In the evening, while the sun was still sitting low and golden in the sky, I packed some things: a quilt, a book of thoughts both deep and nonsensical, a drink, my camera, and my journal. I often used to go to the graveyard a few blocks from my parents house, where there, waiting for me, was a tall lady willow tree, strong and beautiful, sad and hunkered over with limbs of grace and humility. I used to go there to sit, to read, to write, to sing, to pray, to think and to wonder.
I walked toward the graveyard, where only the silent lay still; My anticipation to meet my willow again was great. But the townspeople cut her down. They plucked her from the soil that made the earth her home.

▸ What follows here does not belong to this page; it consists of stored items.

(** A placeholder result. *)
Definition new_result (id jobId : string) (index : Z) (row : ImportRow) : ImportResult :=
  {| im_id := id; im_importJobId := jobId; im_rowIndex := index; im_walletAddress := rw_walletAddress row;
     im_requestedRole := rw_role row; im_result := ImportRowResult.FAILED; im_reasonCode := Some "PENDING";
     im_errorMessage := None; im_processedAt := None |}.
Definition create_result (r : ImportResult) (d : OrgDb) : result OrgError OrgDb :=
  _ ← throw_if (bool_decide (im_id r ∈ im_id <$> od_results d) ||
                bool_decide ((im_importJobId r, im_rowIndex r) ∈ (fun x => (im_importJobId x, im_rowIndex x)) <$> od_results d))
        (OrgDbFailed P2002);
  _ ← throw_if (negb (bool_decide (im_importJobId r ∈ ij_id <$> od_imports d))) OrgForeignKey;
  Ok (set_imports (od_imports d) (od_results d ++ [r]) d).
Definition import_audit (u : Caller) (j : ImportJob) : AuditArgs :=
  plain_audit u "CREATE" "MembershipImportJob" (ij_id j)
    (JObj [("organizationId", JStr (ij_organizationId j)); ("rowCount", JNum (ij_rowCount j));
           ("version", JStr (ij_version j)); ("filename", jundef (ij_filename j))]).

Definition has_import_id (id : string) (j : ImportJob) : bool := bool_decide (ij_id j = id).
Definition has_result_id (id : string) (r : ImportResult) : bool := bool_decide (im_id r = id).
Definition result_of (jobId : string) (r : ImportResult) : bool := bool_decide (im_importJobId r = jobId).
Definition find_import (id : string) (d : OrgDb) : option ImportJob := find_where (has_import_id id) (od_imports d).

Definition import_in (st : ImportStatus.t) (j : ImportJob) : ImportJob :=
  {| ij_id := ij_id j; ij_organizationId := ij_organizationId j; ij_createdById := ij_createdById j; ij_version := ij_version j;
     ij_filename := ij_filename j; ij_rowCount := ij_rowCount j; ij_status := st; ij_progress := ij_progress j;
     ij_cancelledAt := ij_cancelledAt j; ij_completedAt := ij_completedAt j; ij_errorMessage := ij_errorMessage j |}.
Definition import_progress (n : Z) (j : ImportJob) : ImportJob :=
  {| ij_id := ij_id j; ij_organizationId := ij_organizationId j; ij_createdById := ij_createdById j; ij_version := ij_version j;
     ij_filename := ij_filename j; ij_rowCount := ij_rowCount j; ij_status := ij_status j; ij_progress := n;
     ij_cancelledAt := ij_cancelledAt j; ij_completedAt := ij_completedAt j; ij_errorMessage := ij_errorMessage j |}.
Definition import_ended (st : ImportStatus.t) (cancelled completed : option Z) (message : option string) (j : ImportJob) : ImportJob :=
  {| ij_id := ij_id j; ij_organizationId := ij_organizationId j; ij_createdById := ij_createdById j; ij_version := ij_version j;
     ij_filename := ij_filename j; ij_rowCount := ij_rowCount j; ij_status := st; ij_progress := ij_progress j;
     ij_cancelledAt := cancelled; ij_completedAt := completed; ij_errorMessage := message |}.
Definition import_cancelled (now : Z) (j : ImportJob) : ImportJob :=
  import_ended ImportStatus.CANCELLED (Some now) (ij_completedAt j) (ij_errorMessage j) j.
Definition import_completed (now : Z) (j : ImportJob) : ImportJob :=
  import_ended ImportStatus.COMPLETED (ij_cancelledAt j) (Some now) (ij_errorMessage j) j.
Definition import_failed (message : string) (j : ImportJob) : ImportJob :=
  import_ended ImportStatus.FAILED (ij_cancelledAt j) (ij_completedAt j) (Some message) j.

Definition update_import (id : string) (f : ImportJob -> ImportJob) (d : OrgDb) : result OrgError OrgDb :=
  js ← update_one (has_import_id id) f (od_imports d);
  Ok (set_imports js (od_results d) d).

(** [cancelImport] *)
Definition import_cancel_read (org id : string) (d : OrgDb) : result OrgError unit :=
  throw_if (bool_decide (find_where (fun j => has_import_id id j && bool_decide (ij_organizationId j = org) &&
    (bool_decide (ij_status j = ImportStatus.PENDING) || bool_decide (ij_status j = ImportStatus.PROCESSING)))
    (od_imports d) = None)) OrgNotFound.
Definition cancel_audit (u : Caller) (org id : string) : AuditArgs :=
  plain_audit u "CANCEL" "MembershipImportJob" id (JObj [("organizationId", JStr org)]).

(** *** Processing *)

Definition row_asc (r r' : ImportResult) : bool := im_rowIndex r <=? im_rowIndex r'.

(** The first update of [processImport], with the results it reads. *)
Definition process_start (id : string) (d : OrgDb) : result OrgError (OrgDb * ImportJob * list ImportResult) :=
  d ← update_import id (import_in ImportStatus.PROCESSING) d;
  match find_import id d with
  | None => Err (OrgDbFailed P2025)
  | Some j => Ok (d, j, js_sort row_asc (List.filter (result_of id) (od_results d)))
  end.

Record RowOutcome := { ro_result : ImportRowResult.t; ro_reasonCode : string; ro_errorMessage : option string }.

Definition row_user (row : ImportResult) (d : OrgDb) : Account + RowOutcome :=
  match find_where (has_wallet (im_walletAddress row)) (od_users d) with
  | Some a => inl a
  | None => inr {| ro_result := ImportRowResult.REJECTED; ro_reasonCode := "USER_NOT_FOUND";
                   ro_errorMessage := Some "Wallet address is not registered as a user" |}
  end.
Definition row_member (org : string) (row : ImportResult) (a : Account) (d : OrgDb) : option RowOutcome :=
  match find_member org (ac_id a) d with
  | None => None
  | Some m =>
      Some (if bool_decide (mb_role m = im_requestedRole row)
            then {| ro_result := ImportRowResult.NO_OP; ro_reasonCode := "ALREADY_MEMBER_SAME_ROLE"; ro_errorMessage := None |}
            else {| ro_result := ImportRowResult.REJECTED; ro_reasonCode := "ROLE_CHANGE_NOT_SUPPORTED";
                    ro_errorMessage := Some "Use direct role management for existing members" |})
  end.
Definition row_added : RowOutcome :=
  {| ro_result := ImportRowResult.ACCEPTED; ro_reasonCode := "MEMBER_ADDED"; ro_errorMessage := None |}.
Definition row_failed (message : string) : RowOutcome :=
  {| ro_result := ImportRowResult.FAILED; ro_reasonCode := "PROCESSING_ERROR"; ro_errorMessage := Some message |}.

Definition set_outcome (o : RowOutcome) (now : Z) (r : ImportResult) : ImportResult :=
  {| im_id := im_id r; im_importJobId := im_importJobId r; im_rowIndex := im_rowIndex r; im_walletAddress := im_walletAddress r;
     im_requestedRole := im_requestedRole r; im_result := ro_result o; im_reasonCode := Some (ro_reasonCode o);
     im_errorMessage := match ro_errorMessage o with Some e => Some e | None => im_errorMessage r end;   (* [undefined]: not written *)
     im_processedAt := Some now |}.
Definition record_outcome (id : string) (o : RowOutcome) (now : Z) (d : OrgDb) : result OrgError OrgDb :=
  rs ← update_one (has_result_id id) (set_outcome o now) (od_results d);
  Ok (set_imports (od_imports d) rs d).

I nearly cried for my tree. I carried on walking, but only in deep sadness.
Instead of the graveyard, I chose to place myself in the soccer field -- the bleak and open soccer field, where men with silver crowns groaned and grunted as they played their tennis sport, and where unruly pre-pubescent boys kicked a soccer ball in all the wrong directions.
It's a funny thing, though, that as I crossed the river bridge and landed on this soccer field, I was greeted not by a willow, but by an elderly maple whose arms swept down low, as if they were inlove with the grass and simply wanted to be close to it.
I instantaneously chose this tree and spread my quilt under its swooping canopy.
Though it was no lady willow tree, it was there and it was beautiful and old.

And perhaps that soccer field was exactly where I needed to be.